- [Action item] Filter the records for "Huniq" and keep each line that has it.

- [Provided records]

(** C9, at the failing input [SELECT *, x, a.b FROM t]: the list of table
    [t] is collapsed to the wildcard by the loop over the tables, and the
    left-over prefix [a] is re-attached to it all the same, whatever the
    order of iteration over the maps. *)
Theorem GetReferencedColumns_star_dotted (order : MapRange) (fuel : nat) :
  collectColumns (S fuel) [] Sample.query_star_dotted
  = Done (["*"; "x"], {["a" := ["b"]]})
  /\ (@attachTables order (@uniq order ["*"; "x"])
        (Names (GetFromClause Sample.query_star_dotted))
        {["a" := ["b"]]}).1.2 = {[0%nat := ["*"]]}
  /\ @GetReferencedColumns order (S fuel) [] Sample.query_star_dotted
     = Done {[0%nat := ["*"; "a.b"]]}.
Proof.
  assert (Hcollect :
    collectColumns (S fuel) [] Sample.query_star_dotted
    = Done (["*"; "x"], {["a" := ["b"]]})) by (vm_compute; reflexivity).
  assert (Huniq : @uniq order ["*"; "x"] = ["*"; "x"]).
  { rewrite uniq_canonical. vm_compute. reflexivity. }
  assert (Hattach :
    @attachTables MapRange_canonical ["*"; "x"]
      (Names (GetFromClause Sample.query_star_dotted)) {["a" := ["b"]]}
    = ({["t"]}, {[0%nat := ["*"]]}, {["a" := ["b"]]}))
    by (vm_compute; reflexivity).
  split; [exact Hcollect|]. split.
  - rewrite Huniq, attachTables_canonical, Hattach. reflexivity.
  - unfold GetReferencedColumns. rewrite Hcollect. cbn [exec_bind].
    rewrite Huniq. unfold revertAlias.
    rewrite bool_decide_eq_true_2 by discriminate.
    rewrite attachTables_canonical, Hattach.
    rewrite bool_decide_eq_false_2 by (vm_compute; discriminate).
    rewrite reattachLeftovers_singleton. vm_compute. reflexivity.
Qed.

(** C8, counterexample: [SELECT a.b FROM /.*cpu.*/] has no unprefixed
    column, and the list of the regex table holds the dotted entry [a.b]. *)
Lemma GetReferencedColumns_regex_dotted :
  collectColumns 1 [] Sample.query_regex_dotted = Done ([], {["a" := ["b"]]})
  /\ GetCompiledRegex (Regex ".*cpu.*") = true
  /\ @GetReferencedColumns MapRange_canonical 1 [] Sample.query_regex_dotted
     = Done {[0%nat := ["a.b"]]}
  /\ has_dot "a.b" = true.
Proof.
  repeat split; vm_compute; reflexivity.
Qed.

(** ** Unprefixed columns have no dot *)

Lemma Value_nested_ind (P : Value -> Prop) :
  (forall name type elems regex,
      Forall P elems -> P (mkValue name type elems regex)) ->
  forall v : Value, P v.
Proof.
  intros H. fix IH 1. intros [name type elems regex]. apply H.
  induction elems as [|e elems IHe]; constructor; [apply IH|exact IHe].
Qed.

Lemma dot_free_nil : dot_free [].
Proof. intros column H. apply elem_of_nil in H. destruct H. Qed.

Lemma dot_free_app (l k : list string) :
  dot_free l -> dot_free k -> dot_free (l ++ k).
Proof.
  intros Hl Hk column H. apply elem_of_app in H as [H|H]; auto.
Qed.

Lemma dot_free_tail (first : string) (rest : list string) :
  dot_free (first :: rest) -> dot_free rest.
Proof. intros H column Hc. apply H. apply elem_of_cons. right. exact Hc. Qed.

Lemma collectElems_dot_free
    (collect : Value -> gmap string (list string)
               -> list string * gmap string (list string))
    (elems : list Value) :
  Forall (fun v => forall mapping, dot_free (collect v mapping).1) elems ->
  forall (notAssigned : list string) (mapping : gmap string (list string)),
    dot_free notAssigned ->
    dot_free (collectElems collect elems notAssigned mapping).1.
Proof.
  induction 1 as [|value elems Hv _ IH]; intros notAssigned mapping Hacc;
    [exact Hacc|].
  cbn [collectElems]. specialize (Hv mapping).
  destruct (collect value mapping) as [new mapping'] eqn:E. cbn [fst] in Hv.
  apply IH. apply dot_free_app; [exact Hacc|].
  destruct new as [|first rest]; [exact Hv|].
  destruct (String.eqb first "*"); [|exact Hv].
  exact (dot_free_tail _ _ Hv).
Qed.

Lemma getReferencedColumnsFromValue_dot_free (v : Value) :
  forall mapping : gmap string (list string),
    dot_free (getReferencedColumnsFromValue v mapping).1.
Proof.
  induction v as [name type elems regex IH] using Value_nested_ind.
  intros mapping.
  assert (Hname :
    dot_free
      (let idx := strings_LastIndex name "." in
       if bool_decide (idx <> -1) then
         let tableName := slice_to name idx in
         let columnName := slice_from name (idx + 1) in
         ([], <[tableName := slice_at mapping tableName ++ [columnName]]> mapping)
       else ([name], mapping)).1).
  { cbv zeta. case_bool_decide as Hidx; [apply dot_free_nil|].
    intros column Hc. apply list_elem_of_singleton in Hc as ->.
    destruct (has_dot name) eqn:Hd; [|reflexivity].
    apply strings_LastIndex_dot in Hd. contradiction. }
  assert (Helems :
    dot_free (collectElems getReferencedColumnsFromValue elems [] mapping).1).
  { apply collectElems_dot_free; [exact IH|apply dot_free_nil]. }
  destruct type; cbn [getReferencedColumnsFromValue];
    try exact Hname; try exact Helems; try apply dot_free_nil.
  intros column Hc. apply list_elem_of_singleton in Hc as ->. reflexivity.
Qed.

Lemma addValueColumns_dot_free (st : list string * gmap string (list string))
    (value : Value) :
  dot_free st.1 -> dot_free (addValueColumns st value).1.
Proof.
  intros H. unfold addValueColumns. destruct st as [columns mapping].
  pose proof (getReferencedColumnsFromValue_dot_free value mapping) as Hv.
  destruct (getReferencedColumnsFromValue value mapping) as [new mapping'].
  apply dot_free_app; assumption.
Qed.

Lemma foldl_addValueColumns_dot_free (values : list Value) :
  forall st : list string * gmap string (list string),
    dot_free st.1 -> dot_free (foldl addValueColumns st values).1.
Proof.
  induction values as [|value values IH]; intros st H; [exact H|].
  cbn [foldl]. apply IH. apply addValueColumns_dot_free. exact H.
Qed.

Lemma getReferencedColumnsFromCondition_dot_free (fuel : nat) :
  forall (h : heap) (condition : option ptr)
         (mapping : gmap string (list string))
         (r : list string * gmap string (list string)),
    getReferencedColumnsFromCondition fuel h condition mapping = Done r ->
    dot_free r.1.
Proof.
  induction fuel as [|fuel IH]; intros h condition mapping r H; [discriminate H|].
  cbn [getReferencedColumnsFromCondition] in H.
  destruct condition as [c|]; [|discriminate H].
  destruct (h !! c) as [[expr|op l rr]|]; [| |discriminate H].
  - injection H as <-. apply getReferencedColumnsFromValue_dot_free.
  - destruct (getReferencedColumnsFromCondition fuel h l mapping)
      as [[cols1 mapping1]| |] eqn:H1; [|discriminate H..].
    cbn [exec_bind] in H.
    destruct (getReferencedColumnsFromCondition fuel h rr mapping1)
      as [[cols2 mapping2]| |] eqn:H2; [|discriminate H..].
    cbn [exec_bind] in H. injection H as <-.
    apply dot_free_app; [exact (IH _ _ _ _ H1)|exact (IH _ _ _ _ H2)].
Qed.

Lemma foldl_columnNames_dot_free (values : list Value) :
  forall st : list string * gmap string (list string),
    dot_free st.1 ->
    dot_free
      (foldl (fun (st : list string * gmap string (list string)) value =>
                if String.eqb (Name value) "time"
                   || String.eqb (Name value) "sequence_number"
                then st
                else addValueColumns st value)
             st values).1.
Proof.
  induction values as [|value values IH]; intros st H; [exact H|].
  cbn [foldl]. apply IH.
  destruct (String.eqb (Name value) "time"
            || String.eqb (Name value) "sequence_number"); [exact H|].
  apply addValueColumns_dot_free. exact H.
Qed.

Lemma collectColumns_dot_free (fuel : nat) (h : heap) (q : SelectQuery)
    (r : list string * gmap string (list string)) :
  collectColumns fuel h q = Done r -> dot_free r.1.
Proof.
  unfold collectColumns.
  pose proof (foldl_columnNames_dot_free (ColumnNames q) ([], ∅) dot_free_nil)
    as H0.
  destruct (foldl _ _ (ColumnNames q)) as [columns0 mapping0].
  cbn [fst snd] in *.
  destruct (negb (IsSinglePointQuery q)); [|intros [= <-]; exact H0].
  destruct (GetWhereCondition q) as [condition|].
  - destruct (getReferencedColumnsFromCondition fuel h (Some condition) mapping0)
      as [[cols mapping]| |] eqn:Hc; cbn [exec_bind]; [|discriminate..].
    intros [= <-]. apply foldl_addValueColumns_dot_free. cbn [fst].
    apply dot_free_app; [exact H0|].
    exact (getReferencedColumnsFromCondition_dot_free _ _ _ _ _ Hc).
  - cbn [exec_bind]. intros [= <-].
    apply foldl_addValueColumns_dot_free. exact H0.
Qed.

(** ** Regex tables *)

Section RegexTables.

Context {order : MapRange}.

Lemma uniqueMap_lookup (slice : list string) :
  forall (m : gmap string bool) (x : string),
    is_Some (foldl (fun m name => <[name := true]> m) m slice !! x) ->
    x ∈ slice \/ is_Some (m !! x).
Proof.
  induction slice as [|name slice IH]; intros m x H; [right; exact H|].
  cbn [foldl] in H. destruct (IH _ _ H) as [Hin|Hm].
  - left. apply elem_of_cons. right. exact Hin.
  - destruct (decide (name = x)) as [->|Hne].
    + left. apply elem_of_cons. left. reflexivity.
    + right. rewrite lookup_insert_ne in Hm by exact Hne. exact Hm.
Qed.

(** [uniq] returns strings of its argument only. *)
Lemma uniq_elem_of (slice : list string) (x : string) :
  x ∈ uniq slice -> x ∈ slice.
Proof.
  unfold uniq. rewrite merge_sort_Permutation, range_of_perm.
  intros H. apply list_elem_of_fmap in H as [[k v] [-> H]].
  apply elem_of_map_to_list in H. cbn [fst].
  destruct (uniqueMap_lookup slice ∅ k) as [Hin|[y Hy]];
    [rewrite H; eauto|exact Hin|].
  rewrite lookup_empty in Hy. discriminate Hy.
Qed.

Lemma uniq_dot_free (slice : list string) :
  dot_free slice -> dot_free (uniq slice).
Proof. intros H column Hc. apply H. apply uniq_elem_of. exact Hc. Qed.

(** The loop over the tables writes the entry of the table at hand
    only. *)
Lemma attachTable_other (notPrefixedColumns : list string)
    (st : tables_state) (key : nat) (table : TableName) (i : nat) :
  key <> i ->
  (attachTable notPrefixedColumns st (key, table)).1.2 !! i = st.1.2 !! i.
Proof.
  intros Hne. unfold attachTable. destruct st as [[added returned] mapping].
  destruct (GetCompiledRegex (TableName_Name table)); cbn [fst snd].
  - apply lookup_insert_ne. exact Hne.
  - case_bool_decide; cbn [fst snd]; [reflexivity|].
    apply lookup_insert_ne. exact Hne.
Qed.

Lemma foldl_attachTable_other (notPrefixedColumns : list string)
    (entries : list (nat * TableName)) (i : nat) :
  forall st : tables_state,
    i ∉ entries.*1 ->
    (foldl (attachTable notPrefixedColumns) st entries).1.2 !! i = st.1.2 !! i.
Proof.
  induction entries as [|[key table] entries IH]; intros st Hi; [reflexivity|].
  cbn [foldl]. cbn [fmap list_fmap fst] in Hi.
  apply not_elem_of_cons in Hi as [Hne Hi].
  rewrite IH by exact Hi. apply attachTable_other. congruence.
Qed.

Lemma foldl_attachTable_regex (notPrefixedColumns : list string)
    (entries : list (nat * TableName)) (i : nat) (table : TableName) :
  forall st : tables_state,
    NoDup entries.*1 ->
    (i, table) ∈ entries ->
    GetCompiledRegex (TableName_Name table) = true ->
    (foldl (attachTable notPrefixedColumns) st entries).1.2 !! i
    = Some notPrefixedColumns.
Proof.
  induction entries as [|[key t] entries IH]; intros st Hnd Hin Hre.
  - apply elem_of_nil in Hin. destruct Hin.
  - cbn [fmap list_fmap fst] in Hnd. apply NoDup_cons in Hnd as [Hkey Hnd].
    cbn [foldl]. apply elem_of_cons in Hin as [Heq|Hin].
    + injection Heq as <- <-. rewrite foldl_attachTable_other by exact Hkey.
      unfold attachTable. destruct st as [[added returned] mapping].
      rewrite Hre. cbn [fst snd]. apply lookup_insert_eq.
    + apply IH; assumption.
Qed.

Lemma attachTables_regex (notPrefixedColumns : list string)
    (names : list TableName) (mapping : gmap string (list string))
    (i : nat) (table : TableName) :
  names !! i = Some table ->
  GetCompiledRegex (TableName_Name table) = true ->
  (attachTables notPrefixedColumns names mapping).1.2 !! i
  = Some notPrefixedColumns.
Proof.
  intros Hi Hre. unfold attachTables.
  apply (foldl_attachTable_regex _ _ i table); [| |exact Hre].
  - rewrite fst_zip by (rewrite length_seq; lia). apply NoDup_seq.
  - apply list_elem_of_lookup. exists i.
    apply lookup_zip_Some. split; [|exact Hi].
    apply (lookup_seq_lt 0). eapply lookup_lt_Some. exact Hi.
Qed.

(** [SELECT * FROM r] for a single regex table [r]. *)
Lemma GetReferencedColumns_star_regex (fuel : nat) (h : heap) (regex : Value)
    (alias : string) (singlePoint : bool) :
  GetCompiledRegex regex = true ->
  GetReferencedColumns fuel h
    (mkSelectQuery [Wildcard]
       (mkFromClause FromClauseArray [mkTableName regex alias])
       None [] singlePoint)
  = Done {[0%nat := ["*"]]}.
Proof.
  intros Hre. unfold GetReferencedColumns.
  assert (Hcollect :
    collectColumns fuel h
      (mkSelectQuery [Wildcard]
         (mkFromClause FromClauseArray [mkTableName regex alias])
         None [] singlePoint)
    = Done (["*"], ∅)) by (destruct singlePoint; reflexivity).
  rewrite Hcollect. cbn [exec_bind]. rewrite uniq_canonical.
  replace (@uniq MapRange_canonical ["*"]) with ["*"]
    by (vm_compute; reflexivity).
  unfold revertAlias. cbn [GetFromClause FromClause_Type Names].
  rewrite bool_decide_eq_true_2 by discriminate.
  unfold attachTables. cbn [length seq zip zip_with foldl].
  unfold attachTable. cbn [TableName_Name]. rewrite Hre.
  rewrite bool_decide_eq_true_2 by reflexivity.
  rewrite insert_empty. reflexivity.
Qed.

- [Response to this task]
  assert (Huniq : @uniq order ["*"; "x"] = ["*"; "x"]).
  - rewrite Huniq, attachTables_canonical, Hattach. reflexivity.
    rewrite Huniq. unfold revertAlias.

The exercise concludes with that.